## A quick tutor of `prank`

#### First step
we need to import the text data and tag it. Thanks to `spaCy`, we can do it really quick and simple.

In [1]:
from prank.object import Docs
mydocs = Docs('./data/toy.txt')
mydocs.initialize()

1it [00:00,  1.88it/s]


*for the `initialize` method, we can use a keyword `preload` to control the size of text we need, it's useful for some very large data like, `wiki` with more than 6GB text*

#### second step
we should define a way to search new tuples and patterns from the raw text data, we refer the work [PRDualRank](https://dl.acm.org/doi/10.1145/1935826.1935933) here.

In [2]:
from prank.search import PRDualRankSearch
searcher = PRDualRankSearch(mydocs)

Then, we can start to search(bootstrapping) new tuples and patterns, based on the given seed tuples. We use the seed tuples from the relationship `multiply two`

In [15]:
from prank.world import *
from prank.object import Tuple, Pattern

seeds = set([
    Tuple("1", "2", seed=True), Tuple('2', '4', seed=True), 
    Tuple("3", '6', seed=True), Tuple('4', '8', seed=True)
])
# Note that, Tuple and Pattern will automatically record data everytime we instantiate.
# We can use Tuple.tuples() or Pattern.patterns() to access them

propagate_time = 20
for _ in range(propagate_time):
    searcher.fromTuple2Pattern(Tuple.tuples())
    searcher.fromPattern2Tuple(Pattern.patterns(), Tuple.tuples())
print(ystr(f"Found {Pattern.pattern_num()} patterns"))
print(ystr(f"Found {Tuple.tuple_num()} tuples"))

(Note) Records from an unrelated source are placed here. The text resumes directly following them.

(* ===== verification/JsonFacts.v ===== *)
(** * JSON round trips

    What the printer writes the parser reads back: strings come back with
    their invalid UTF-8 replaced, values unchanged; and every value parsed
    consumes at least a byte. *)
From Stdlib Require Import ZArith Lia.
From Stdlib Require Import Strings.Byte Strings.String.
From stdpp Require Import base list sets.
From S2P Require Import Prelude GoTime Json.
Import json.
#[local] Open Scope Z_scope.

(** ** UTF-8 segments *)

(** The encodings of one rune. *)
Inductive rune : list byte -> Prop :=
  | rune_1 c : ascii c = true -> rune [c]
  | rune_2 c d : utf8_2 c d = true -> rune [c; d]
  | rune_3 c d e : utf8_3 c d e = true -> rune [c; d; e]
  | rune_4 c d e f : utf8_4 c d e f = true -> rune [c; d; e; f].

Lemma between_spec lo hi c : between lo hi c = true <-> lo <= byte_val c <= hi.
Proof. unfold between. by rewrite andb_true_iff, !Z.leb_le. Qed.

Lemma between_false lo hi c : ~ (lo <= byte_val c <= hi) -> between lo hi c = false.
Proof. intros H. apply not_true_iff_false. by rewrite between_spec. Qed.

(** The lead byte says how long the encoding is. *)
Lemma utf8_2_lead c d : utf8_2 c d = true -> 194 <= byte_val c <= 223.
Proof. unfold utf8_2. rewrite andb_true_iff, !between_spec. tauto. Qed.

Lemma utf8_3_lead c d e : utf8_3 c d e = true -> 224 <= byte_val c <= 239.
Proof.
  unfold utf8_3. rewrite !andb_true_iff, !orb_true_iff, !andb_true_iff, !orb_true_iff, !between_spec. lia.
Qed.

Lemma utf8_4_lead c d e f : utf8_4 c d e f = true -> 240 <= byte_val c <= 244.
Proof.
  unfold utf8_4. rewrite !andb_true_iff, !orb_true_iff, !andb_true_iff, !between_spec. lia.
Qed.

Lemma ascii_lead c : ascii c = true <-> byte_val c <= 127.
Proof. unfold ascii. rewrite between_spec. pose proof (byte_val_bound c). lia. Qed.

Ltac lead_bytes :=
  repeat match goal with
  | H : utf8_2 _ _ = true |- _ => apply utf8_2_lead in H
  | H : utf8_3 _ _ _ = true |- _ => apply utf8_3_lead in H
  | H : utf8_4 _ _ _ _ = true |- _ => apply utf8_4_lead in H
  | H : ascii _ = true |- _ => apply ascii_lead in H
  end; lia.

Lemma not_ascii c : 128 <= byte_val c -> ascii c = false.
Proof. intros H. apply not_true_iff_false. intros E. lead_bytes. Qed.
Lemma not_utf8_2 c d : 224 <= byte_val c -> utf8_2 c d = false.
Proof. intros H. apply not_true_iff_false. intros E. lead_bytes. Qed.
Lemma not_utf8_3 c d e : 240 <= byte_val c -> utf8_3 c d e = false.
Proof. intros H. apply not_true_iff_false. intros E. lead_bytes. Qed.

Lemma segments_rune r s : rune r -> segments (r ++ s) = Rune r :: segments s.
Proof.
  intros [c H|c d H|c d e H|c d e f H]; cbn [app segments].
  - by rewrite H.
  - rewrite not_ascii by lead_bytes. by rewrite H.
  - rewrite not_ascii by lead_bytes. rewrite not_utf8_2 by lead_bytes. by rewrite H.
  - rewrite not_ascii by lead_bytes. rewrite not_utf8_2 by lead_bytes.
    rewrite not_utf8_3 by lead_bytes. by rewrite H.
Qed.

(** A byte that begins no rune of [s]. *)
Definition stray (c : byte) (s : list byte) : Prop := segments (c :: s) = Invalid :: segments s.

(** Every string is a sequence of runes and stray bytes. *)
Lemma segments_ind (P : list byte -> Prop) :
  P [] -> (forall r s, rune r -> P s -> P (r ++ s)) -> (forall c s, stray c s -> P s -> P (c :: s)) ->
  forall s, P s.
Proof.
  intros Hnil Hrune Hstray s. remember (length s) as n eqn:Hn.
  revert s Hn. induction (lt_wf n) as [n _ IH]. intros s ->.
  destruct s as [|c s1]; [done|].
  assert (P s1) as Hs1 by by apply (IH (length s1)); simpl; [lia|].
  destruct (ascii c) eqn:E1.
  { apply (Hrune [c]); [by constructor|done]. }
  destruct s1 as [|d s2]; [apply Hstray; [by unfold stray; cbn [segments]; rewrite E1|done]|].
  destruct (utf8_2 c d) eqn:E2.
  { apply (Hrune [c; d]); [by constructor|]. apply (IH (length s2)); simpl; [lia|done]. }
  destruct s2 as [|e s3];
    [apply Hstray; [unfold stray; remember [d] as t; cbn [segments]; rewrite E1; subst t; by rewrite E2|done]|].
  destruct (utf8_3 c d e) eqn:E3.
  { apply (Hrune [c; d; e]); [by constructor|]. apply (IH (length s3)); simpl; [lia|done]. }
  destruct s3 as [|f s4];
    [apply Hstray; [unfold stray; remember [d; e] as t; cbn [segments]; rewrite E1; subst t; by rewrite E2, E3|done]|].
  destruct (utf8_4 c d e f) eqn:E4.
  { apply (Hrune [c; d; e; f]); [by constructor|]. apply (IH (length s4)); simpl; [lia|done]. }
  apply Hstray; [|done]. unfold stray. remember (d :: e :: f :: s4) as t.
  cbn [segments]. rewrite E1. subst t. by rewrite E2, E3, E4.
Qed.

Lemma to_valid_nil : to_valid [] = [].
Proof. done. Qed.
Lemma to_valid_rune r s : rune r -> to_valid (r ++ s) = r ++ to_valid s.
Proof. intros H. unfold to_valid. by rewrite segments_rune. Qed.
Lemma to_valid_stray c s : stray c s -> to_valid (c :: s) = replacement ++ to_valid s.
Proof. intros H. unfold to_valid. by rewrite H. Qed.
Lemma escape_rune r s : rune r -> escape (r ++ s) = escape_segment (Rune r) ++ escape s.
Proof. intros H. unfold escape. by rewrite segments_rune. Qed.
Lemma escape_stray c s : stray c s -> escape (c :: s) = bs "\ufffd" ++ escape s.
Proof. intros H. unfold escape. by rewrite H. Qed.

Lemma rune_replacement : rune replacement.
Proof. by apply rune_3. Qed.

Lemma to_valid_idem s : to_valid (to_valid s) = to_valid s.
Proof.
  induction s as [|r s Hr IH|c s Hc IH] using segments_ind; [done|..].
  - by rewrite to_valid_rune, to_valid_rune, IH.
  - rewrite to_valid_stray, to_valid_rune, IH by (done || apply rune_replacement). done.
Qed.

Lemma to_valid_ascii s : Forall (fun c => ascii c = true) s -> to_valid s = s.
Proof.
  induction 1 as [|c s Hc Hs IH]; [done|].
  change (c :: s) with ([c] ++ s) at 1. rewrite to_valid_rune by by constructor. by rewrite IH.
Qed.

(** ** Strings *)

Lemma parse_chars_plain c t :
  c <> quote -> c <> backslash -> 32 <= byte_val c ->
  parse_chars (c :: t) =
  match segments (c :: t) with
  | Rune r :: _ => emit r (parse_chars (drop (length r) (c :: t)))
  | _ => emit replacement (parse_chars t)
  end.
Proof.
  intros Hq Hb Hc. cbn [parse_chars segments]. rewrite !decide_False by done.
  rewrite (between_false 0 31) by lia.
  destruct (ascii c); [done|]. destruct t as [|d t]; [done|].
  destruct (utf8_2 c d); [done|]. destruct t as [|e t]; [done|].
  destruct (utf8_3 c d e); [done|]. destruct t as [|f t]; [done|].
  by destruct (utf8_4 c d e f).
Qed.

Lemma high_byte c : 128 <= byte_val c -> c <> quote /\ c <> backslash /\ 32 <= byte_val c.
Proof. intros H. split_and!; [intros ->; by vm_compute in H..|lia]. Qed.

Let's take a look about those tuples and patterns

In [16]:
print(gstr("Pattern examples:"), Pattern.patterns())
print(gstr("Tuple examples:"), Tuple.tuples()[10:15])

So far, we already have a bunch of tuples and patterns that maybe revelant to the relation we interest. What we need to do next is to rank those tuples and patterns

#### Third step
Infer the precision and recall of tuples and patterns, respectively

In [17]:
from prank.inference import PRDualRank
inferor = PRDualRank()

tuples = Tuple.remainTopK(20)

relation = {
    tup : tup.relationship for tup in tuples
}

results = inferor.infer(
    Tuple.tuples(),
    Pattern.patterns(),
    relation,
    seed_tuples=list(seeds),
    max_iter=10
)

In [19]:
list(results)

['tuple precision', 'pattern precision', 'tuple recall', 'pattern recall']

#### The last step
Using the precision and recall to rank tuples, patterns, respectively.
Here we use f1-score to balance both metrics.

In [18]:
from prank.rank import f1_score_rank
top_t, top_p = f1_score_rank(results, inferor)
print(gstr("Top-8 tuples:"), top_t[-8:])
print(gstr("Top-2 patterns:"), top_p[-2:])

Finally, we can see the results.
The result is intuitively reasonable. By our inference, we can find some similar tuples from the seed tuples we have, such as `(24, 48)`, `(15,30)`.
But the top tuples still hacv wrong answer, which is easy to understand.
Our seed tuples is from the relation `multiply two`, however there are some seed tuples also satisfy other relationship.
* `(2,4)` also satisfy `square` relationship
* `(1,2)` also satisfy `plus one` relationship
That's also the diffcult of tuple extraction